An emotional story of love, loss and family, Brother is a Canadian drama film written, produced and directed by Clement Virgo. Based on David Chariandy’s acclaimed novel of the same name, it tells the story of Francis (Aaron Pierre) and Michael (Lamar Johnson), two Black Canadian brothers, sons of Caribbean immigrants, living in the Scarborough district of Toronto, Ontario, in the early 1990s. Growing up in the heart of a rising hip-hop scene, Francis and Michael face questions of masculinity, identity and family as their lives take unexpected turns in the face of adversity and a neighbourhood gone sour.
Francis is Michael’s real guardian angel and we truly believe it. It is a crucial element to the success of this movie and both Pierre and Johnson put every ounce of their being into their performances, making us not simply see but feel their chemistry. Their characteristics are the antithesis of each other, but these opposites attract and fuse, creating a mesmerising bond to behold. A majority of the cast must also portray their characters at two very different stages in their lives – a decade apart – but it is a task that is undertaken and completed superbly.

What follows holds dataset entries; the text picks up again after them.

Lemma whole_layers layers n h d f :
  true_node d → model_file listing d = Some f → parse F = Ok h → layers_there layers (MkLayerFetch n h (len f.2)) d.
Proof using Hserves.
  intros T Hf Hh. assert (f.2 = F) as HF by (eapply model_file_clean; [exact Hserves|apply T|exact Hf]).
  split; [done|]. split; [cbn; by rewrite HF|]. intros plan x s e Hp Hx Hs He HeF. cbn in Hp.
  apply plan_ranges_bounds in Hp as [_ Hnn]. rewrite list.Forall_forall in Hnn. specialize (Hnn x Hx).
  assert (clean F (range_store listing d)) as Hc by (eapply range_store_clean; [exact Hserves|apply T]).
  destruct (read_model_found F (range_store listing d) s e) as [b Hb]; [cbn; by rewrite Hf, <- HF|lia|done|].
  rewrite Hb. f_equal. eapply read_range_sound; [exact Hc|lia|exact Hb].
Qed.
(** C26: reaping the tensor cache.  With sizes that fit 64 bits, the bytes
    reported are the bytes freed; only files that are neither protected nor
    stuck go, least recently modified first, none that was not needed; and
    the directory then fits the cap, or nothing removable is left. *)
Theorem reap_exact stuck dir max_bytes protected :
  dir_bytes dir < 2 ^ 64 →
  ∃ dir', reap_rpc_cache stuck (Some dir) max_bytes protected = (dir_bytes dir - dir_bytes dir', Some dir') ∧
    reaped max_bytes protected stuck (map_to_list dir) dir dir'.
Proof.
  intros Hb. unfold reap_rpc_cache. pose proof (dir_bytes_list dir) as Hsum. set (files := map_to_list dir) in *.
  rewrite u64_sum_exact; [|apply Forall_fmap, Forall_true; intros e; apply len_nonneg|by rewrite <- Hsum].
  rewrite <- Hsum. destruct (Z.leb_spec (dir_bytes dir) max_bytes) as [Hfit|Hover].
  { exists dir. split; [by rewrite Z.sub_diag|]. split; try done; [intros; congruence..|]. by left. }
  assert (sort_by cmp_file files ≡ₚ files) as Hperm by apply sort_by_Permutation.
  destruct (reap_loop_spec max_bytes protected stuck (sort_by cmp_file files) (dir_bytes dir) 0 dir) as (dir' & E & R).
  - rewrite Hperm. apply NoDup_fst_map_to_list.
  - apply (sort_by_Sorted cmp_file).
  - rewrite list.Forall_forall. intros [n f] He. rewrite Hperm in He. by apply elem_of_map_to_list in He.
  - done.
  - done.
  - lia.
  - exists dir'. rewrite E. split; [do 2 f_equal; lia|]. destruct R as [A B C D F]. split; try done.
    + intros n f H1 H2. destruct (B n f H1 H2). split; [done|by rewrite <- Hperm].
    + intros n f m g H1 H2 H3. rewrite <- Hperm in H3. by apply C.
    + destruct F as [F|F]; [by left|right]. intros n f Hn. rewrite <- Hperm in Hn. by eapply F.
Qed.

(** ** Examples *)
Definition ex_model : bytes := byte_of <$> ((λ i, i mod 251) <$> seqZ 0 700).
Definition ex_store : Ranges.Disk := Ranges.MkDisk None ∅ ∅ (Some ex_model).
Definition ex_trs : list TensorRange := [MkTensorRange "blk.0.w" 256 384; MkTensorRange "blk.1.w" 384 448; MkTensorRange "out" 448 700].
Definition ex_payloads : list bytes := omap (seed_payload 50 ex_store [0; 1]) ex_trs.
Definition ex_preseed (dir : RpcDir) := preseed_above Z.of_nat (λ _, false) (λ _, None) 50 true ex_store ex_ranges_header 700 [0; 1] dir.

Lemma tells_NoDup l : NoDup (fnv1a64 <$> l) → tells (λ b, b ∈ l).
Proof.
  intros Hnd p q [i Hi]%list_elem_of_lookup [j Hj]%list_elem_of_lookup Heq.
  assert (i = j) as ->; [|congruence].
  apply (NoDup_lookup _ _ _ (fnv1a64 p) Hnd); rewrite list_lookup_fmap; [by rewrite Hi|by rewrite Hj, Heq].
Qed.

Lemma ex_tells : tells (λ b, b ∈ ex_payloads).
Proof. apply tells_NoDup, (bool_decide_unpack _). vm_compute. exact I. Qed.


Definition ex_files : RpcDir :=
  {["a" := MkRpcFile (list_ascii_of_string "12345") 3; "b" := MkRpcFile (list_ascii_of_string "123") 1;
    "c" := MkRpcFile (list_ascii_of_string "1234") 2]}.

Lemma reap_exact_witness :
  ∃ dir', reap_rpc_cache (λ _, false) (Some ex_files) 8 {["b"]} = (dir_bytes ex_files - dir_bytes dir', Some dir') ∧
    (rf_bytes <$> dir' !! "c") = None ∧ rf_modified <$> dir' !! "a" = Some 3 ∧ rf_modified <$> dir' !! "b" = Some 1.
Proof.
  destruct (reap_exact (λ _, false) ex_files 8 {["b"]}) as (dir' & E & R); [vm_compute; reflexivity|].
  assert (snd (reap_rpc_cache (λ _, false) (Some ex_files) 8 {["b"]}) = Some (delete "c" ex_files)) as H by (vm_compute; reflexivity).
  rewrite E in H. injection H as ->. exists (delete "c" ex_files). split; [exact E|]. vm_compute. auto.
Defined.

(** A file of the right length under the name counts as present without a
    look at its bytes. *)
Example preseed_trusts_length :
  let b := list_ascii_of_string "tensor" in
  let bad := list_ascii_of_string "broken" in
  (preseed_payload Z.of_nat (λ _, false) (λ _, None) b
     (MkPreseed {[rpc_cache_filename b := MkRpcFile bad 0]} 1 no_stats)).1 = Ok () ∧
  rf_bytes <$> pr_dir (preseed_payload Z.of_nat (λ _, false) (λ _, None) b
     (MkPreseed {[rpc_cache_filename b := MkRpcFile bad 0]} 1 no_stats)).2 !! rpc_cache_filename b = Some bad.
Proof. vm_compute. done. Qed.
Definition node_facts (i : AdvisorInput) : list NodeFacts :=
  MkFacts (ai_own_id i) (ai_node_name i) (Some (ai_usable_memory_bytes i)) (ai_draining i) ::
  ((λ p, MkFacts (ps_id (ap_status p)) (ps_name (ap_status p)) (ps_usable_memory_bytes (ap_status p)) (ps_draining (ap_status p))) <$>
    ai_peers i).

Definition advise (i : AdvisorInput) : list Finding :=
  let nodes := node_facts i in
  let plan := fst <$> ai_plan i in
  let explanation := e ← ai_plan i; e.2 in
  match plan with
  | Some p => draining_in_plan p nodes ++ match ai_loaded_size_bytes i with Some size => memory_starved p size nodes | None => [] end
  | None => []
  end ++
  slow_link (ai_node_name i) (ai_peers i) plan ++
  version_skew (ai_product_version i) (ai_engine_build i) (ai_peers i) ++
  solo_because_infeasible plan explanation ++
  battery_draining_worker (ai_peers i) plan.

(** ** Lemmas *)
Lemma list_nil_iff {A} (l : list A) : l = [] ↔ ∀ x, x ∉ l.
Proof. split; [intros ->; apply not_elem_of_nil|]. destruct l as [|x l]; [done|]. intros H. destruct (H x). by left. Qed.

Lemma omap_nil_iff {A B} (f : A → option B) (l : list A) : omap f l = [] ↔ ∀ x, x ∈ l → f x = None.
Proof.
  rewrite list_nil_iff. split.
  - intros H x Hx. destruct (f x) as [y|] eqn:E; [|done]. destruct (H y). apply list_elem_of_omap. by exists x.
  - intros H y (x & Hx & Hy)%list_elem_of_omap. by rewrite (H x Hx) in Hy.
Qed.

The feature really benefits from the complex storywriting it takes from Chariandy’s novel. There is a thread of impending disaster running through the narrative and the viewer must simply wait to endure what they think may happen. Each sign of insecurity coming from the lead cast, particularly the tower of strength that is Francis, cuts deep on multiple occasions. Pierre is a powerhouse, but one with hairline fractures in his soul that begin to spread until eventually, Francis shatters into a thousand pieces. The message the cast must tell is when you grieve you grow, but the process is never simple, something shown most clearly in the performances of Johnson and the boy’s mother Ruth (Marsha Stephanie Blake).
The score, brought by Todor Kobakov, is magnificent. It’s subtle and not overpowering, capturing the tone and elements of each turn of events perfectly and creating another dimension to enjoy alongside the drama on screen. Brother is a rich tapestry of suffering with little hope, and cinematographer Guy Godfree brings these emotions to life with textured visuals and artistic flare.
As the credits roll and Nina Simone’s rendition of Jaque Brel’s Ne Me Quitte Pas plays, there is little solace to be taken, but the pain, the hope and the lessons learnt along the way will sit with you for a long time to come.
Brother is released in select cinemas and on Curzon Home Cinema on 15th September 2023.